» WHAT TO WORK ON
Report how many lines in the records below hold the word "GetTransportProxy". Add nothing to the number.

» INPUT DATA

(** A loop over the channels' names cannot fail when its body cannot. *)
Lemma for_proxies_some (f : bytes -> Proxy.TransportProxy -> option Proxy.TransportProxy) p :
(forall name p', is_Some (Proxy.GetProxy name p) -> (forall n, is_Some (Proxy.GetProxy n p) -> is_Some (Proxy.GetProxy n p')) ->
   exists p'', f name p' = Some p'' /\ forall n, is_Some (Proxy.GetProxy n p') -> is_Some (Proxy.GetProxy n p'')) ->
is_Some (Proxy.for_proxies f p).
Proof.
intros Hf. unfold Proxy.for_proxies.
assert (Hl : forall name, name ∈ map fst (Proxy.proxies_ p) -> is_Some (Proxy.GetProxy name p)).
{ intros name ([k v] & -> & Hin)%list_elem_of_fmap. unfold Proxy.GetProxy.
  induction (Proxy.proxies_ p) as [|[k' v'] m IH]; [by apply elem_of_nil in Hin|]. simpl.
  apply elem_of_cons in Hin as [[= <- <-]|Hin]; [by rewrite key_same_refl; eexists|].
  destruct (key_same k k'); [by eexists|by apply IH]. }
revert Hl. generalize (map fst (Proxy.proxies_ p)) as names.
assert (Hgen : forall names p', (forall n, is_Some (Proxy.GetProxy n p) -> is_Some (Proxy.GetProxy n p')) ->
  (forall name, name ∈ names -> is_Some (Proxy.GetProxy name p)) ->
  is_Some (foldl (fun o name => p ← o; f name p) (Some p') names)); [|intros names Hn; by apply Hgen].
induction names as [|n names IH]; intros p' Hp' Hn; [by eexists|]. simpl.
destruct (Hf n p') as (p'' & -> & Hp''); [apply Hn; set_solver|done|]. apply IH; [auto|]. intros m Hm. apply Hn. set_solver.
Qed.
Lemma GetOrCreateImpl_some name p : exists t, Proxy.GetOrCreateImpl name p = Some (Proxy.with_transport (fun _ => t) p).
Proof.
unfold Proxy.GetOrCreateImpl, Transport.CreateChannel. destruct (Transport.HasChannel name (Proxy.transport_ p)).
- exists (Proxy.transport_ p). by destruct p.
- by eexists.
Qed.
Lemma CompleteNegotiation_some p : is_Some (Proxy.CompleteNegotiation p).
Proof.
unfold Proxy.CompleteNegotiation. case_bool_decide; [by eexists|].
destruct (for_proxies_some Proxy.SetProxyImpl (p <| Proxy.state_ := Proxy.STATE_NEGOTIATED |>)) as [p' ->]; [|by eexists].
intros name p' Hn Hp'. apply Hp' in Hn. destruct Hn as [c Hc]. unfold Proxy.SetProxyImpl. rewrite Hc. simpl.
destruct (GetOrCreateImpl_some name p') as [t ->]. eexists. split; [done|]. intros n Hn.
unfold Proxy.SetImplementation, Proxy.GetProxy. cbn. rewrite map_find_set. by destruct (key_same n name).
Qed.
Lemma OnRemoteCandidates_still tinfos s : still (OnRemoteCandidates hostname local_ips tinfos) s.
Proof.
revert s. induction tinfos as [|t ts IH]; intros s; cbn [OnRemoteCandidates]; [apply still_ret|]. apply wpf_bind, wpf_get.
destruct (GetTransportProxy (content_name t) s) as [p|]; [|apply still_ret].
apply wpf_bind, wpf_the; [right; apply CompleteNegotiation_some|]. intros p' _.
apply still_bind; [apply set_proxy_still|]. intros _ s1 _. case_match; [apply still_ret|].
apply still_bind; [apply set_proxy_still|]. intros _ s2 _. apply IH.
Qed.
Lemma CreateChannel_still content channel s : F AssertFailed -> still (CreateChannel content channel) s.
Proof.
intros HF. apply still_bind; [apply GetOrCreateTransportProxy_still|]. intros p s' _.
apply wpf_bind, wpf_the; [by left|]. intros p' _. apply set_proxy_still.
Qed.
Lemma DestroyChannel_still content channel s : F AssertFailed -> still (DestroyChannel content channel) s.
Proof.
intros HF. apply wpf_bind, wpf_gets, wpf_bind, wpf_the; [by left|]. intros p _. apply set_proxy_still.
Qed.
Lemma map_find_mem {V} name (m : smap bytes V) : name ∈ map fst m -> is_Some (map_find name m).
Proof.
intros Hin. induction m as [|[k' v'] m IH]; [by apply elem_of_nil in Hin|]. simpl in *.
apply elem_of_cons in Hin as [->|Hin]; [by rewrite key_same_refl; eexists|].
destruct (key_same name k'); [by eexists|by apply IH].
Qed.
Lemma Speculatively_still s : F AssertFailed -> still SpeculativelyConnectAllTransportChannels s.
Proof.
intros HF. unfold SpeculativelyConnectAllTransportChannels. apply wpf_bind, wpf_get. apply wpf_for_each; [apply frame_refl|].
intros name s' Hin Hs. apply wpf_bind, wpf_gets, wpf_bind, wpf_the.
{ right. destruct Hs as [[_ _ _ _ _ _ _ _ Ht] _]. apply Ht. by apply map_find_mem. }
intros p _. apply wpf_bind, wpf_the; [by left|]. intros p' _. eapply wpf_mono; [apply set_proxy_still|].
intros [] s'' Hs''. exact (frame_trans _ _ _ Hs Hs'').
Qed.

(** *** Sending *)

Lemma emit_goes e s : plain transport_parser s e -> goes (emit e) s.
Proof. intros He. apply wpf_modify. by apply ev_emit. Qed.
(** What messages of transports leave alone. *)
Definition same_reader s s' : Prop := state_ s' = state_ s /\ GetContentParsers s' = GetContentParsers s.
Lemma frame_reader s s' : frame s s' -> same_reader s s'.
Proof. intros [[_ [E1 E2] E _ _ _ _ _ _] _]. split; [done|]. unfold GetContentParsers. by rewrite E1, E2. Qed.
Lemma SendTransportInfoMessage_spec name cands s :
wpf F (SendTransportInfoMessage transport_parser name cands)
  (fun ok s' => evolves s s' /\ transports_ s' = transports_ s /\ same_reader s s') s.
Proof.
apply wpf_bind, wpf_get. unfold send_result. destruct (transport_info_stanza _ _ _ s) as [x|] eqn:E.
- apply wpf_bind, wpf_modify, wpf_ret. split; [|done]. apply ev_emit. right. by exists name, cands.
- apply wpf_ret. split; [apply ev_refl|done].
Qed.
Lemma SendAll_spec get_cands clear names s :
Forall (fun name => is_Some (GetTransportProxy name s)) names ->
wpf F (SendAll transport_parser get_cands clear names) (fun _ s' => evolves s s' /\ same_reader s s') s.
Proof.
revert s. induction names as [|n names IH]; intros s Hn; cbn [SendAll]; [apply wpf_ret; split; [apply ev_refl|done]|].
inversion Hn as [|? ? H1 Hr]; subst. apply wpf_bind, wpf_gets, wpf_bind, wpf_the; [by right|]. intros p _.
case_decide; [by apply IH|]. apply wpf_bind. eapply wpf_mono; [apply SendTransportInfoMessage_spec|].
intros ok s' (He & Ht & Hsr). destruct ok; [|by apply wpf_ret]. apply wpf_bind.
eapply wpf_mono; [apply (set_proxy_still n (clear p) s')|]. intros [] s'' Hs.
eapply wpf_mono; [apply IH|]; cbv beta.
- eapply Forall_impl; [exact Hr|]. intros k Hk. destruct Hs as [[_ _ _ _ _ _ _ _ Hs] _]. apply Hs.
  unfold GetTransportProxy in *. by rewrite Ht.
- intros ok s3 [He3 Hsr3]. pose proof (frame_reader _ _ Hs) as Hsr2. split.
  + eapply ev_trans; [exact He|]. eapply ev_trans; [by apply frame_evolves|exact He3].
  + unfold same_reader in *. destruct_and?. split; congruence.
Qed.
Lemma names_found s : Forall (fun name => is_Some (GetTransportProxy name s)) (map fst (transports_ s)).
Proof. apply Forall_forall. intros n. apply map_find_mem. Qed.
Lemma ResendAll_goes s : goes (ResendAllTransportInfoMessages transport_parser) s.
Proof. apply wpf_bind, wpf_get. eapply wpf_mono; [apply SendAll_spec, names_found|by intros ? ? []]. Qed.
(** An accept is read by what was there before the initiate was acknowledged. *)
Lemma OnInitiateAcked_spec s :
wpf F (OnInitiateAcked transport_parser) (fun _ s' => evolves s s' /\ same_reader s s') s.
Proof.
unfold OnInitiateAcked. apply wpf_bind, wpf_get. case_match; [apply wpf_ret; split; [apply ev_refl|done]|].
apply wpf_bind, wpf_modify, wpf_bind, wpf_bind, wpf_get. set (s1 := s <| initiate_acked_ := true |>).
eapply wpf_mono; [apply (SendAll_spec _ _ _ s1), names_found|]. intros ok s' [He Hs]. apply wpf_ret. split; [|exact Hs].
eapply ev_trans; [|exact He]. apply ev_quiet. by quiet_tac.
Qed.
Lemma terminate_stanza_good reason s : exists x, terminate_stanza reason s = Good x.
Proof. unfold terminate_stanza, WriteActionMessage, WriteActionMessage_protocol. by case_decide; eexists. Qed.

(** *** Changes of the state *)

(** A state change before the client knows of it. *)
Definition changed (st : State) s : Session D := emitted (SignalState st) (s <| state_ := st |>).
Definition prepared (out : list XmlElement) (remote : option (list (ContentInfo D))) s : Session D :=
s <| remote_description_ := remote |> <| effects_ := effects_ s ++ map Out out |>.
Lemma enter_changed out remote st s : enter out remote st s = changed st (prepared out remote s).
Proof. unfold enter, changed, prepared, emitted. cbn. by rewrite <- app_assoc. Qed.

(** What changes a state can rely on: [set] works for the states that are far
  enough up. *)
Definition set_ok (k : nat) (set : State -> Prog (Session D) unit) : Prop :=
forall st s, (k <= rank st)%nat -> st <> state_ s ->
wpf F (set st) (fun _ s' => exists s1, evolves (changed st s) s1 /\ s' = post s1) s.
Lemma change_goes k set st out remote s s2 :
set_ok k set -> (k <= rank st)%nat -> s2 = prepared out remote s ->
edge (state_ s) st = true -> sends transport_parser s st out -> receives transport_parser input s st remote ->
wpf F (set st) (fun _ s' => evolves s s' /\ (rank st <= rank (state_ s'))%nat) s2.
Proof.
intros Hset Hk -> He Hs Hr. eapply wpf_mono; [apply Hset; [done|by apply edge_differs]|].
intros _ s' (s1 & Hev & ->). split.
- eapply ev_change; [done|done|done|]. by rewrite enter_changed.
- apply evolves_rank in Hev. exact Hev.
Qed.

» TASK SOLUTION
4